Google announced yesterday that after three years, the company has retired Google Authorship. Authorship joins other retired Google products like Google Reader to face an early Google grave. We saw the writing on the wall a few months ago when we shared that Google reduced the appearance of Authorship photos in search engine results pages (SERPs).
John Muller of Google Webmaster Tools announced in a Google+ post that the Authorship project has been put to rest after continuous updating, tweaking and honing. “Unfortunately, we’ve also observed that this information isn’t as useful to our users as we’d hoped, and can even distract from those results. With this in mind, we’ve made the difficult decision to stop showing authorship in search results,” says Muller.

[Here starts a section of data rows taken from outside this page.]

(** C1 (amended): [merge_batches] does not deduplicate.  When every batch
    artifact of the directory (the files whose name starts with
    [apps_batch_]) is a JSON document of records, it returns normally and
    the merged document is the concatenation of the records of the
    artifacts, each artifact taken once, in the order of the listing, so
    that the number of records for an identifier [x] in it is the sum of
    the numbers of records for [x] in the artifacts.  That document is
    what the output name holds afterwards when the name holds ['.json'];
    when it does not, the CSV projection is written to the same path and,
    unless [pandas] fails, replaces it.  A batch-named file that is not a
    JSON document makes the merge raise before anything is written.
    Without any batch artifact it writes nothing.  (The output name is not
    that of the checkpoint or of the error log.) *)
Theorem merge_concatenates output_filename w :
  let merge := merge_batches output_filename in
  let batch_files := List.filter is_batch_file (os_listdir w) in
  let merged := concat (document w <$> batch_files) in
  (batch_files = [] -> merge w = (Ok tt, w)) /\
  (batch_files <> [] ->
   is_reserved output_filename = false ->
   (forall f, f ∈ batch_files ->
              exists data, output_dir w !! f = Some (JsonFile data) /\
                           forallb json_native data = true) ->
   eval merge w = Ok tt /\
   json_writes (emitted merge w) = [(output_filename, merged)] /\
   (csv_path output_filename <> output_filename ->
    output_dir (exec merge w) !! output_filename = Some (JsonFile merged)) /\
   (csv_path output_filename = output_filename ->
    output_dir (exec merge w) !! output_filename
    = Some match to_csv merged with
           | Returns text => CsvFile text
           | Throws _ => JsonFile merged
           end) /\
   NoDup batch_files /\
   (forall f, f ∈ batch_files <->
              is_batch_file f = true /\ is_Some (output_dir w !! f)) /\
   forall x, records_for x merged
             = sum_list ((fun f => records_for x (document w f)) <$> batch_files)) /\
  ((exists f text, f ∈ batch_files /\ output_dir w !! f = Some (CsvFile text)) ->
   merge w = (Raise JSONDecodeError, w)).
Proof.
  intros merge batch_files merged. subst merge merged batch_files.
  rewrite <- merged_data_concat.
  pose proof (batch_files_entries w) as E.
  pose proof (batch_entries_lookup w) as Hl.
  split; [|split].
  - intros Hnil. unfold merge_batches. by rewrite Hnil.
  - intros Hne _ Hjson.
    assert (J : Forall (fun fc => is_json fc.2 = true /\
                                  forallb json_native (doc_of fc.2) = true)
                       (batch_entries w)).
    { rewrite Forall_forall in Hl. apply Forall_forall. intros fc Hin.
      destruct (Hjson fc.1) as (data & Hd & Hn).
      { rewrite E. apply list_elem_of_fmap. eauto. }
      rewrite (Hl fc Hin) in Hd. inversion Hd as [Hc]. by rewrite Hc. }
    assert (Hid : map _make_serializable (merged_data w) = merged_data w).
    { apply map_make_serializable_id. rewrite merged_data_entries.
      apply concat_native. apply Forall_fmap, Forall_fmap.
      eapply Forall_impl; [exact J|]. by intros fc [_ H]. }
    destruct (merge_batches_cases output_filename w)
      as [[Hnil _] | [[Hx _] | (_ & _ & w' & R)]].
    { rewrite E, Hnil in Hne. done. }
    { exfalso. apply Exists_exists in Hx as (fc & Hin & Hc).
      rewrite Forall_forall in J. destruct (J fc Hin) as [Hj _]. congruence. }
    destruct (merge_events_world _ _ _ (proj2 R)) as (D & _ & _).
    rewrite (runs_eval _ _ _ _ _ R), (runs_emitted _ _ _ _ _ R),
            (runs_exec _ _ _ _ _ R), D.
    unfold merge_events, merged_dir. rewrite Hid.
    split; [done|]. split; [|split; [|split; [|split; [|split]]]].
    + by destruct (to_csv (merged_data w)).
    + intros Hcsv. destruct (to_csv (merged_data w)); cbv zeta.
      * rewrite lookup_insert_ne by done. by rewrite lookup_insert_eq.
      * by rewrite lookup_insert_eq.
    + intros Hcsv. destruct (to_csv (merged_data w)); cbv zeta.
      * by rewrite Hcsv, lookup_insert_eq.
      * by rewrite lookup_insert_eq.
    + unfold os_listdir.
      apply NoDup_ListNoDup, List.NoDup_filter, NoDup_ListNoDup.
      apply NoDup_fst_map_to_list.
    + intros f. unfold os_listdir.
      rewrite list_elem_of_In, List.filter_In, <- list_elem_of_In.
      rewrite list_elem_of_fmap. split.
      * intros [([g c] & -> & Hin) Hb]. split; [done|].
        apply elem_of_map_to_list in Hin. simpl. by exists c.
      * intros [Hb [c Hc]]. split; [|done].
        exists (f, c). split; [done|]. by apply elem_of_map_to_list.
    + intros x. rewrite merged_data_concat, records_for_concat.
      by rewrite <- list_fmap_compose.
  - intros (f & text & Hin & Hf).
    assert (Hx : Exists (fun fc => is_json fc.2 = false) (batch_entries w)).
    { rewrite E in Hin. apply list_elem_of_fmap in Hin as (fc & -> & Hin).
      apply Exists_exists. exists fc. split; [done|].
      rewrite Forall_forall in Hl. rewrite (Hl fc Hin) in Hf.
      inversion Hf as [Hc]. by rewrite Hc. }
    destruct (merge_batches_cases output_filename w)
      as [[Hnil _] | [[_ Hr] | (_ & J & _)]]; [|done|].
    + rewrite Hnil in Hx. by apply Exists_nil in Hx.
    + exfalso. apply Exists_exists in Hx as (fc & Hin' & Hc).
      rewrite Forall_forall in J. rewrite (J fc Hin') in Hc. done.
Qed.

(** ** Failed identifiers *)

Lemma iteration_failed_untouched include_reviews reviews_per_app save_interval idx
    app_id st w res w' evs :
  iteration include_reviews reviews_per_app save_interval idx app_id st w res w' evs ->
  Forall (fun cp => failed_app_ids cp = failed_app_ids (checkpoint st)) (saved evs) /\
  forall st', res = Ok st' ->
              failed_app_ids (checkpoint st') = failed_app_ids (checkpoint st).
Proof.
  destruct 1 as [r w1 fetch w' R F Hr C | e0 es0 w1 fetch w' R F Hz C
                 | e0 es0 w1 fetch w' R F _ Hnz C o
                 | e0 es0 w1 fetch w' s R F _ Hz C1 C2 o data cp];
    rewrite ?saved_app, (saved_fetch _ _ F), ?saved_reviews_stage; simpl;
    (split; [by repeat constructor | intros st' E; by inversion E]).
Qed.

Lemma looping_failed_untouched include_reviews reviews_per_app save_interval idx ids
    st w res w' evs :
  looping include_reviews reviews_per_app save_interval idx ids st w res w' evs ->
  Forall (fun cp => failed_app_ids cp = failed_app_ids (checkpoint st)) (saved evs) /\
  forall st', res = Ok st' ->
              failed_app_ids (checkpoint st') = failed_app_ids (checkpoint st).
Proof.
  induction 1 as [| idx app_id rest st w st1 w1 evs1 res w2 evs2 I L IH
                  | idx app_id rest st w e w1 evs1 I].
  - split; [constructor | intros st' E; by inversion E].
  - destruct (iteration_failed_untouched _ _ _ _ _ _ _ _ _ _ I) as [F1 E1].
    destruct IH as [F2 E2]. specialize (E1 st1 eq_refl).
    rewrite saved_app. split.
    + apply Forall_app. split; [done|].
      eapply Forall_impl; [exact F2|]. intros cp Hcp. simpl in Hcp. congruence.
    + intros st' E. rewrite (E2 st' E). done.
  - by apply (iteration_failed_untouched _ _ _ _ _ _ _ _ _ _ I).
Qed.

Google’s primary reasons for ending the project: Low adoption rates by authors and webmasters, and very little change in “click behavior.” John Mueller stated back in June when they decided to remove author photos that, “our experiments indicate that click-through behavior on this new less-cluttered design is similar to the previous one.”
SearchEngineLand found that “about 70% of authors from 150 different major media websites did not make any attempt to connect authorship.” This isn’t shocking because majority of Authorship implementation was done by SEOs and marketers who were trying to get a leg up on the competition.
SearchEngineLand suggests the project failed due to a lack of Google Authorship promotion and a complicated set up. “We realize authorship wasn’t always easy to implement, and we greatly appreciate the effort you put into continually improving your sites for your users,” says Muller.
Muller also mentioned that Search users will still continue to see Google+ posts from friends and pages when they’re relevant to the query.
There also isn’t any reason to remove the code from your site, if you did implement it.